The cervical screening program in Australia has been hugely successful; leading to the country having one of the lowest rates and mortality for cervical cancer in the world. However, our understanding of the disease, and the technologies available, has increased dramatically since the introduction of the screening program. We have fallen behind the rest of the world in embracing new technologies. Fortunately, a review of the entire cervical screening program has begun and it is likely that there will be great changes.
I believe that, ultimately, HPV testing will become part of the routine cervical screening program in Australia, as it is in New Zealand, but there are many developments and advances in this testing. The positive predictive value of HPV testing will also decline in the vaccinated population due to removal of all the HPV 16 and 18 lesions, which have much higher association with significant lesions than the other non-vaccine high-risk types. Thus it will become important to use and expand the other methods of improving specificity of HPV testing if it is to be used as a cervical screening tool.

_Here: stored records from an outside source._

(* ===== verification/FileBlocks.v ===== *)
(** * The blocks of a file

    What a block of a file is, through the zones of its inode and the blocks of
    zone numbers, when the blocks are in the cache; and that [bmap] finds it
    without changing anything. *)

From Stdlib Require Import ZArith Lia.
From stdpp Require Import base numbers list gmap strings.
From S2P Require Import Prelude Memory Task Sched Kernel Blk Buffer BufferHash BufferInv.
From S2P Require Import Posix Bitmap Inode FileDev.

(** ** Blocks in the cache *)

(** Buffer [bh] holds the block, read, unlocked, and with room to count one
    more user. *)
Record usable (l : list buffer_head) (dev block bh : Z) (b : buffer_head) : Prop := {
  us_entry : getz l bh = Some b;
  us_dev : b_dev b = dev;
  us_block : b_blocknr b = block;
  us_read : b_uptodate b <> 0;
  us_lock : b_lock b = 0;
  us_count : 0 <= b_count b < 255
}.

Definition in_cache (l : list buffer_head) (dev block : Z) (data : list Z) : Prop :=
  exists bh b, usable l dev block bh b /\ b_data b = data.

(** ** The zones of a file *)

(** Entry [k] of the block [z] of zone numbers. *)
Definition entry_at (l : list buffer_head) (dev z k v : Z) : Prop :=
  exists data, in_cache l dev z data /\ le16 data (2 * k) = Some v.

(** The zone of block [k], 0 for a hole. *)
Definition zone_of (l : list buffer_head) (n : m_inode) (k z : Z) : Prop :=
  if k <? 7 then getz (i_zone n) k = Some z else
  if k <? 519 then
    exists t, getz (i_zone n) 7 = Some t /\
      (t = 0 /\ z = 0 \/ t <> 0 /\ entry_at l (i_dev n) t (k - 7) z)
  else
    exists t, getz (i_zone n) 8 = Some t /\
      (t = 0 /\ z = 0 \/ t <> 0 /\ exists u, entry_at l (i_dev n) t ((k - 519) / 512) u /\
        (u = 0 /\ z = 0 \/ u <> 0 /\ entry_at l (i_dev n) u ((k - 519) mod 512) z)).

Definition MAX_BLOCKS : Z := 7 + 512 + 512 * 512.

(** The contents of block [k]: zeros in a hole. *)
Definition file_block (l : list buffer_head) (n : m_inode) (k : Z) (data : list Z) : Prop :=
  exists z, zone_of l n k z /\
    (z = 0 /\ data = replicate 1024 0 \/ z <> 0 /\ in_cache l (i_dev n) z data /\ lenz data = 1024).

(** Releasing a buffer wakes those who wait for one, and nobody else notices. *)
Definition released (n : nat) (s : kernel) : kernel := s <| woken ::= app (replicate n buffer_wait) |>.

Lemma released_0 s : released 0 s = s.
Proof. by destruct s. Qed.
Lemma released_add n m s : released n (released m s) = released (n + m) s.
Proof.
  transitivity (s <| woken := replicate n buffer_wait ++ replicate m buffer_wait ++ woken s |>); [done|].
  by rewrite app_assoc, <- replicate_add.
Qed.
Lemma released_inv n s : cache_inv s -> cache_inv (released n s).
Proof. intros H. exact H. Qed.

Section run.
Context {E : Env}.

(** [bread] of a block that is in the cache. *)
Definition held (b : buffer_head) : buffer_head := b <| b_count ::= Z.add 1 |>.

Lemma bread_cached s dev block bh b :
  cache_inv s -> dev <> 0 -> usable (bhs s) dev block bh b ->
  bread dev block s = Ok (Some bh) (put_bh bh (held b) s).
Proof.
  intros Hs Hd [Hb Ed Eb Hu Hl Hc]. unfold bread, bread_with, getblk. cbn [getblk_n getblk_loop]. unfold getblk_pass.
  pose proof (get_from_hash_table_hit s dev block bh b Hs Hd Hb Ed Eb Hl) as Hit.
  assert (b <| b_count ::= fun c => u8 (c + 1) |> = held b) as Hheld.
  { refine (f_equal (fun c => b <| b_count := c |>) _). rewrite u8_id by (unfold is_u8; lia). lia. }
  rewrite Hheld in Hit. change (s <| bhs ::= _ |>) with (put_bh bh (held b) s) in Hit.
  rewrite bind_assoc. rewrite (bind_ok _ _ s (Some bh) (put_bh bh (held b) s)).
  2:{ unfold bind at 1. by rewrite Hit. }
  rewrite (bind_ok _ _ _ bh (put_bh bh (held b) s)) by done.
  run (get_bh_ok _ _ _ (get_put_bh bh b (held b) s Hb)).
  change (b_uptodate (held b)) with (b_uptodate b). unfold istrue. by rewrite (proj2 (Z.eqb_neq _ 0) Hu).
Qed.

Lemma brelse_held s bh b :
  getz (bhs s) bh = Some (held b) -> b_lock b = 0 -> 0 <= b_count b < 255 ->
  brelse (Some bh) s = Ok tt (released 1 (put_bh bh b s)).
Proof.
  intros Hb Hl Hc. unfold brelse. run (wait_on_buffer_free s bh (held b) Hb Hl). run (get_bh_ok _ _ _ Hb).
  change (b_count (held b)) with (1 + b_count b). unfold istrue. rewrite (proj2 (Z.eqb_neq (1 + b_count b) 0)) by lia.
  cbn [negb]. run (set_bh_ok s bh (held b) (fun b => b <| b_count ::= fun c => u8 (c - 1) |>) Hb).
  rewrite wake_up_ok. f_equal. refine (f_equal (fun b => put_bh bh b s <| woken ::= cons buffer_wait |>) _).
  transitivity (b <| b_count := u8 (1 + b_count b - 1) |>); [done|].
  rewrite u8_id by (unfold is_u8; lia). replace (1 + b_count b - 1) with (b_count b) by lia. by destruct b.
Qed.

Lemma put_held_id s bh b : getz (bhs s) bh = Some b -> put_bh bh b (put_bh bh (held b) s) = s.
Proof. intros H. rewrite put_bh_put. by apply put_bh_id. Qed.

(** ** [bmap] finds the zone *)

Lemma block_zone_ok s inode n k z :
  getz (inode_table s) inode = Some n -> getz (i_zone n) k = Some z -> get_zone inode k s = Ok z s.
Proof. intros Hn Hz. unfold get_zone. run (get_inode_ok _ _ _ Hn). by rewrite Hz. Qed.

Lemma bmap_zone_ok s inode n k z create :
  getz (inode_table s) inode = Some n -> getz (i_zone n) k = Some z -> create = false \/ z <> 0 ->
  bmap_zone inode k create s = Ok tt s.
Proof.
  intros Hn Hz Hc. unfold bmap_zone. run (block_zone_ok _ _ _ _ _ Hn Hz). unfold istrue.
  destruct Hc as [-> | Hc]; [done|]. rewrite (proj2 (Z.eqb_neq z 0) Hc). by destruct create.
Qed.

Lemma bmap_indirect_ok s inode n t k v create :
  cache_inv s -> getz (inode_table s) inode = Some n -> i_dev n <> 0 -> entry_at (bhs s) (i_dev n) t k v ->
  create = false \/ v <> 0 -> bmap_indirect inode t k create s = Ok v (released 1 s).
Proof.
  intros Hs Hn Hd (data & (bh & b & Hu & <-) & He) Hc. pose proof Hu as [Hb _ _ _ Hl Hcount].
  unfold bmap_indirect. run (get_inode_ok _ _ _ Hn). run (bread_cached s _ _ _ _ Hs Hd Hu).
  set (s1 := put_bh bh (held b) s). assert (getz (inode_table s1) inode = Some n) as Hn1 by exact Hn.
  run (get_inode_ok _ _ _ Hn1). assert (getz (bhs s1) bh = Some (held b)) as Hb1 by exact (get_put_bh _ _ _ _ Hb).
  assert (bmap_entry (i_dev n) bh k create s1 = Ok v s1) as Hent.
  { unfold bmap_entry, zone_entry. rewrite bind_assoc. run (get_bh_ok _ _ _ Hb1).
    change (b_data (held b)) with (b_data b). rewrite He. cbn [valid]. run_step. unfold istrue.
    destruct Hc as [-> | Hc]; [done|]. rewrite (proj2 (Z.eqb_neq v 0) Hc). by destruct create. }
  run Hent. run (brelse_held s1 bh b Hb1 Hl Hcount). by unfold s1; rewrite put_held_id.
Qed.

Lemma _bmap_ok s inode n k z create :
  cache_inv s -> getz (inode_table s) inode = Some n -> i_dev n <> 0 -> 0 <= k < MAX_BLOCKS ->
  zone_of (bhs s) n k z -> create = false \/ z <> 0 ->
  exists m, _bmap inode k create s = Ok z (released m s).
Proof.
  intros Hs Hn Hd Hk Hz Hc. unfold MAX_BLOCKS in Hk. unfold _bmap, zone_of in *.
  rewrite (proj2 (Z.ltb_ge k 0)), (proj2 (Z.leb_gt _ k)) by lia. destruct (k <? 7) eqn:H7.
  { exists 0%nat. rewrite released_0. run (bmap_zone_ok _ _ _ _ _ _ Hn Hz Hc). exact (block_zone_ok _ _ _ _ _ Hn Hz). }
  replace (k - 7 <? 512) with (k <? 519) by (apply eq_true_iff_eq; rewrite !Z.ltb_lt; lia).
  destruct (k <? 519) eqn:H519.
  - destruct Hz as (t & Ht & [[-> ->] | [Ht0 He]]).
    + exists 0%nat. rewrite released_0. destruct Hc as [-> |]; [|done].
      run (bmap_zone_ok _ _ _ _ _ false Hn Ht (or_introl eq_refl)). by run (block_zone_ok _ _ _ _ _ Hn Ht).
    + exists 1%nat. run (bmap_zone_ok _ _ _ _ _ create Hn Ht (or_intror Ht0)). run (block_zone_ok _ _ _ _ _ Hn Ht).
      unfold istrue. rewrite (proj2 (Z.eqb_neq t 0) Ht0). by apply (bmap_indirect_ok _ _ n).
  - destruct Hz as (t & Ht & [[-> ->] | (Ht0 & u & He & Hz)]).
    + exists 0%nat. rewrite released_0. destruct Hc as [-> |]; [|done].
      run (bmap_zone_ok _ _ _ _ _ false Hn Ht (or_introl eq_refl)). by run (block_zone_ok _ _ _ _ _ Hn Ht).
    + run (bmap_zone_ok _ _ _ _ _ create Hn Ht (or_intror Ht0)). run (block_zone_ok _ _ _ _ _ Hn Ht).
      unfold istrue. rewrite (proj2 (Z.eqb_neq t 0) Ht0). cbn [negb].
      replace (k - 7 - 512) with (k - 519) by lia. rewrite Z.shiftr_div_pow2 by lia. change (2 ^ 9) with 512.
      change 511 with (2 ^ 9 - 1). rewrite land_low by lia. change (2 ^ 9) with 512.
      assert (create = false \/ u <> 0) as Hcu by (destruct Hz as [[-> ->] | [? _]]; tauto).
      run (bmap_indirect_ok _ _ n _ _ _ create Hs Hn Hd He Hcu). destruct Hz as [[-> ->] | [Hu0 Hz]].
      * by exists 1%nat.
      * rewrite (proj2 (Z.eqb_neq u 0) Hu0). cbn [negb]. exists 2%nat. rewrite <- (released_add 1 1).
        apply (bmap_indirect_ok _ _ n); try done.
Qed.
End run.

- Smith CA, Cranfell K, Brotherton JM et al. Int J Cancer 2008; 123(8):1854-63.
- Ratnam S, Franco EL, Ferenzy A. Cancer Epidemiol Biomarkers 2000;9(9):945-51.
- Ronco G et al. Lancet Oncol 2010; 11(3):249-57.
- Kitchener HC et al. Lancet Oncol 2009; 10:672-82.
- Bulkmans NW et al. Lancet 2007; 370 (9601):1764-72.
- Naucler P et al. N Engl J Med 2007; 357(16):1589-97.
- Leinonen et al. J Natl Cancer Inst 2009; 101(23):1612-23.
- Meijer JLM. HPV Today 2011; 24:4-5.
- Khan et al. J Natl Cancer Inst 2005; 97(4):1072-9.
- Snijders PJF. HPV Today 2011; 24:1-3.
- Andersson E et al. J. Clin Microbiol 2011; 49(11):3794-9.
- Nishimo HT et al. Cancer Cytopath 2011; 119(4):219-27.